Say I have access to several pre-trained CNNs (e.g. AlexNet, VGG, GoogleLeNet, ResNet, DenseNet, etc.) which I can use to extract features from an image by saving the activations of some hidden layer in each CNN. Likewise, I can also extract features using conventional hand-crafted techniques, such as: HOG, SIFT, LBP, LTP, Local Phase Quantization, Rotation Invariant Co-occurrence Local Binary Patterns, etc. Thus, I can obtain a very high-dimensional feature vector of an image that concatenates the individual features vectors outputted by these individual algorithms. Given these features, and given a data set of images over which I want to perform similar image retrieval (i.e. finding the top-k most similar images to a query image X), what would be the most appropriate ways to implement this task?
One possible idea I have in mind is to learn an image similarity embedding in euclidean space by training a neural network that would receive as input the aforementioned feature vectors, and perhaps down-sampled versions of the image as well, and output a lower dimensional embedding vector that ideally should place similar images close to each other and dissimilar images far apart.
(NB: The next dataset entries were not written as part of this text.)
(** * Quadtree contours over a min/max mipmap: a shallow embedding of [index.js]

    JavaScript numbers are IEEE-754 binary64 values and are modelled by the
    kernel's primitive [float]; array indices, cell coordinates, pyramid
    levels and scales are non-negative integers far below 2^53 and are
    modelled in [nat] (grid points and Map keys in [Z]), where double
    arithmetic on them is exact. *)

From Stdlib Require Import ZArith List Lia Bool Floats Uint63 QArith Qround Qpower Sorted.
From stdpp Require Import base list.

Local Open Scope nat_scope.

(** ** JavaScript values *)

(** What a call can do besides returning: throw, or (in the model only)
    exhaust the recursion/iteration budget it was given. *)
Inductive exn := TypeError | InvalidArgument.

Inductive outcome (A : Type) :=
| Ok (a : A)
| Throw (e : exn)
| OutOfFuel.
Arguments Ok {A} a.
Arguments Throw {A} e.
Arguments OutOfFuel {A}.

Definition obind {A B} (m : outcome A) (k : A -> outcome B) : outcome B :=
  match m with
  | Ok a => k a
  | Throw e => Throw e
  | OutOfFuel => OutOfFuel
  end.

Notation "'let*' x := m 'in' k" := (obind m (fun x => k))
  (at level 10, x pattern, m at level 100, k at level 200).

(** [for (i = 0; i < n; i++) body] over a loop state. *)
Definition for_range {S : Type} (n : nat) (body : nat -> S -> S) (s : S) : S :=
  fold_left (fun s i => body i s) (seq 0 n) s.

(** Integers as doubles (exact below 2^53). *)
Definition Z2F (z : Z) : float :=
  match z with
  | Z0 => PrimFloat.zero
  | Zpos _ => PrimFloat.of_uint63 (Uint63.of_Z z)
  | Zneg p => PrimFloat.opp (PrimFloat.of_uint63 (Uint63.of_Z (Zpos p)))
  end.

Definition N2F (n : nat) : float := Z2F (Z.of_nat n).

(** Reading [data[i]]: past the end the read gives [undefined], which
    compares false with everything, is not finite and is stored as NaN,
    exactly like NaN. *)
Definition getf (data : list float) (i : nat) : float :=
  default PrimFloat.nan (data !! i).

(** The value a [Float32Array] slot holds after a store: the double rounded
    to the nearest binary32 value (ties to even, overflow to infinity). *)
Definition fround (v : float) : float :=
  match Prim2SF v with
  | S754_finite s m e =>
      SF2Prim (binary_normalize 24 128 (cond_Zopp s (Zpos m)) e s)
  | _ => v
  end.

(** [out[i] = v] on a [Float32Array]: ignored past the end. *)
Definition store32 (out : list float) (i : nat) (v : float) : list float :=
  <[i := fround v]> out.

(** ** The mipmap pyramid *)

Record MipmapLevel := {
  min : list float;
  max : list float;
  width : nat;
  height : nat;
  scale : nat
}.

(** [minFinite(...arguments)] and [maxFinite(...arguments)]. *)
Definition minFinite (arguments : list float) : float :=
  fold_left (fun r v => if (v <? r)%float then v else r) arguments PrimFloat.infinity.

Definition maxFinite (arguments : list float) : float :=
  fold_left (fun r v => if (r <? v)%float then v else r) arguments PrimFloat.neg_infinity.

(** [Math.ceil(n / 2)] and [Math.floor(n / 2)] on a non-negative integer. *)
Definition ceil_half (n : nat) : nat := (n + 1) / 2.
Definition floor_half (n : nat) : nat := n / 2.

(** The loop nest of [reduceWith].  The variable [x] is declared without a
    value and is only assigned by the inner loops, so it is [None]
    ([undefined]) until one of them has run; [undefined < outWidth] is
    false. *)
Definition reduceWith (width height : nat) (data : list float)
    (reduce : list float -> float) : list float :=
  let outWidth := ceil_half width in
  let outHeight := ceil_half height in
  let out0 := replicate (outWidth * outHeight) PrimFloat.zero in
  let '(out1, x1) :=
    for_range (floor_half height) (fun y '(out, _) =>
      let out :=
        for_range (floor_half width) (fun x out =>
          store32 out (y * outWidth + x)
            (reduce [ getf data ((y * 2 + 0) * width + (x * 2 + 0));
                      getf data ((y * 2 + 0) * width + (x * 2 + 1));
                      getf data ((y * 2 + 1) * width + (x * 2 + 0));
                      getf data ((y * 2 + 1) * width + (x * 2 + 1)) ])) out in
      let x := floor_half width in
      let out :=
        if x <? outWidth then
          store32 out (y * outWidth + x)
            (reduce [ getf data ((y * 2 + 0) * width + (x * 2 + 0));
                      getf data ((y * 2 + 1) * width + (x * 2 + 0)) ])
        else out in
      (out, Some x)) (out0, None) in
  let y := floor_half height in
  let '(out2, x2) :=
    if y <? outHeight then
      (for_range (floor_half width) (fun x out =>
         store32 out (y * outWidth + x)
           (reduce [ getf data ((y * 2 + 0) * width + (x * 2 + 0));
                     getf data ((y * 2 + 0) * width + (x * 2 + 1)) ])) out1,
       Some (floor_half width))
    else (out1, x1) in
  match x2 with
  | Some x =>
      if (x <? outWidth) && (y <? outHeight) then
        store32 out2 (y * outWidth + x)
          (reduce [ getf data ((y * 2 + 0) * width + (x * 2 + 0)) ])
      else out2
  | None => out2
  end.

(** Build mipmap layer N from layer N+1. *)
Definition mipmapReduce (lvl : MipmapLevel) : MipmapLevel :=
  {| min := reduceWith (width lvl) (height lvl) (min lvl) minFinite;
     max := reduceWith (width lvl) (height lvl) (max lvl) maxFinite;
     width := ceil_half (width lvl);
     height := ceil_half (height lvl);
     scale := scale lvl * 2 |}.

Record ContourMipmap := { levels : list MipmapLevel }.

(** The constructor's [while] loop, [fuel] bounding its iterations:
    [levels.unshift(mipmapReduce(levels[0]))] while the top is wider or
    taller than one cell. *)
Fixpoint unshift_levels (fuel : nat) (lv : list MipmapLevel) : list MipmapLevel :=
  match fuel with
  | O => lv
  | S fuel' =>
      match lv with
      | top :: _ =>
          if (1 <? width top) || (1 <? height top)
          then unshift_levels fuel' (mipmapReduce top :: lv)
          else lv
      | [] => lv
      end
  end.

(** [new ContourMipmap(raster, width, height)].  Every iteration lowers
    [width + height] of the top level, so that many iterations are enough
    for the loop to leave by its own test ([unshift_levels_done] below). *)
Definition new_ContourMipmap (raster : list float) (width height : nat) : ContourMipmap :=
  {| levels :=
       unshift_levels (width + height)
         [ {| min := raster; max := raster; width := width; height := height; scale := 1 |} ] |}.

(** [min()] and [max()]: [this.levels[0].min[0]]. *)
Definition cm_min (this : ContourMipmap) : outcome float :=
  match levels this with
  | top :: _ => Ok (getf (min top) 0)
  | [] => Throw TypeError
  end.

Definition cm_max (this : ContourMipmap) : outcome float :=
  match levels this with
  | top :: _ => Ok (getf (max top) 0)
  | [] => Throw TypeError
  end.


(** ** The quadtree walk of [evaluateContour] *)

Inductive classification := OUTSIDE | ABOVE | BELOW | WITHIN.

Definition classification_eqb (a b : classification) : bool :=
  match a, b with
  | OUTSIDE, OUTSIDE | ABOVE, ABOVE | BELOW, BELOW | WITHIN, WITHIN => true
  | _, _ => false
  end.

(** [maxMipmapLevel = maxMipmapLevel || this.levels.length]: an absent or
    zero option falls back to the number of levels. *)
Definition effective_max (this : ContourMipmap) (maxMipmapLevel : option nat) : nat :=
  match maxMipmapLevel with
  | Some (S m) => S m
  | _ => length (levels this)
  end.

(** [evaluate(l, x, y)]: [this.levels[l]] is [undefined] past the last
    level, and reading [.width] of it throws. *)
Definition evaluate (this : ContourMipmap) (contourLevel : float) (maxMipmapLevel : nat)
    (l x y : nat) : outcome classification :=
  match levels this !! l with
  | None => Throw TypeError
  | Some ml =>
      let i := width ml * y + x in
      if (width ml <=? x) || (height ml <=? y)
         || negb (PrimFloat.is_finite (getf (min ml) i))
         || negb (PrimFloat.is_finite (getf (max ml) i))
      then Ok OUTSIDE
      else if (contourLevel <=? getf (min ml) i)%float then Ok ABOVE
      else if (getf (max ml) i <? contourLevel)%float then Ok BELOW
      else if maxMipmapLevel <=? l then Ok ABOVE
      else Ok WITHIN
  end.

(** The three mutually recursive closures, as the calls they stand for. *)
Inductive call :=
| Node (l x y : nat)
| EdgeH (l x y : nat)
| EdgeV (l x y : nat).

(** What the callbacks receive: [addLine(l, x1, y1, x2, y2)] and
    [addNode(l, x, y, e)]. *)
Inductive event :=
| Line (l x1 y1 x2 y2 : nat)
| Leaf (l x y : nat) (e : classification).
Lemma field_value_shape id w v :
  field_value id w = Some v -> v = JUndefined \/ exists s, v = JStr s.
Proof.
  unfold field_value. destruct (elements w !! id) as [e|]; simpl; [|discriminate].
  intros [= <-]. destruct (value e); eauto.
Qed.

(** X18. The bodies of the two POST requests are JSON texts with no raw
    control character, in particular no line break: whatever the form
    holds (the script of a campaign can have several lines, a name can
    hold a tab or a quote), every code unit of the body of the create
    request and of the upload request is at least 32. *)
Theorem request_bodies_printable :
  (forall w nm ni sc,
     field_value (js "campaign-name") w = Some nm ->
     field_value (js "target-niche") w = Some ni ->
     field_value (js "script") w = Some sc ->
     exists b, body (create_request (formData_of nm ni sc)) = Some b /\
               printable b) /\
  (forall campaignId text,
     exists b, body (upload_request campaignId (parseLeads text)) = Some b /\
               printable b).
Proof.
  split.
  - intros w nm ni sc H1 H2 H3.
    apply field_value_shape in H1, H2, H3.
    apply (stringify_fields_printable
             [(js "name", nm); (js "niche", ni); (js "script", sc)]).
    repeat apply Forall_cons_2; try apply Forall_nil_2; assumption.
  - intros campaignId text. unfold upload_request.
    eexists. split; [apply JSON_stringify_object|].
    apply braces_printable; try now apply js_printable.
    apply join_printable; [now apply js_printable|].
    assert (Hid : exists t, JSON_stringify (id_value campaignId) = Some t /\
                            printable t).
    { destruct campaignId as [id|]; eexists; (split; [reflexivity|]).
      - apply QuoteJSONString_printable.
      - now apply js_printable. }
    destruct Hid as (t & Et & Ht).
    assert (E : omap (fun kv : jsstring * jsval =>
                        (fun s => QuoteJSONString (fst kv) ++ js ":" ++ s)
                          <$> JSON_stringify (snd kv))
                  [(js "campaignId", id_value campaignId);
                   (js "leads", JArr (List.map lead_value (parseLeads text)))]
                = [QuoteJSONString (js "campaignId") ++ js ":" ++ t;
                   QuoteJSONString (js "leads") ++ js ":"
                     ++ (js "[" ++
                         join (js ",")
                           (List.map (fun e => default (js "null") (JSON_stringify e))
                              (List.map lead_value (parseLeads text)))
                         ++ js "]")]).
    { cbn [omap list_omap fst snd]. rewrite Et, JSON_stringify_array.
      reflexivity. }
    rewrite E.
    constructor; [|constructor; [|constructor]].
    + now apply member_printable.
    + apply member_printable.
      apply braces_printable; try now apply js_printable.
      apply join_printable; [now apply js_printable|].
      clear E. induction (parseLeads text) as [|l leads IH]; [constructor|].
      change (List.map (fun e => default (js "null") (JSON_stringify e))
                (List.map lead_value (l :: leads)))
        with (default (js "null") (JSON_stringify (lead_value l))
              :: List.map (fun e => default (js "null") (JSON_stringify e))
                   (List.map lead_value leads)).
      constructor; [|exact IH].
      destruct (stringify_fields_printable
                  [(js "name", from_option JStr JUndefined (name l));
                   (js "phone", from_option JStr JUndefined (phone l))])
        as (b & E & Hb).
      { repeat apply Forall_cons_2; try apply Forall_nil_2; simpl;
          [destruct (name l) | destruct (phone l)]; eauto. }
      unfold lead_value. rewrite E. exact Hb.
Qed.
And I could train this network using for example Siamese Loss or Triplet Loss. The challenge of this approach though is generating the labels for the (supervised) training itself. For example, in the case of the Triplet Loss I would need to sample triplets (Q,X,Y) and somehow determine which one between X and Y is most similar to Q, in order to generate the label for the triplet (i.e., in order to "teach" the network I need to know the answers myself beforehand, but how? I guess this is domain dependent, but think of challenging cases where you have very heterogeneous images, such as photography galleries, artwork galleries, etc).
Anyways, this is just an idea and by no means I pretend to mean this is the right approach. I'm open to new suggestions and insights about how to solve this task.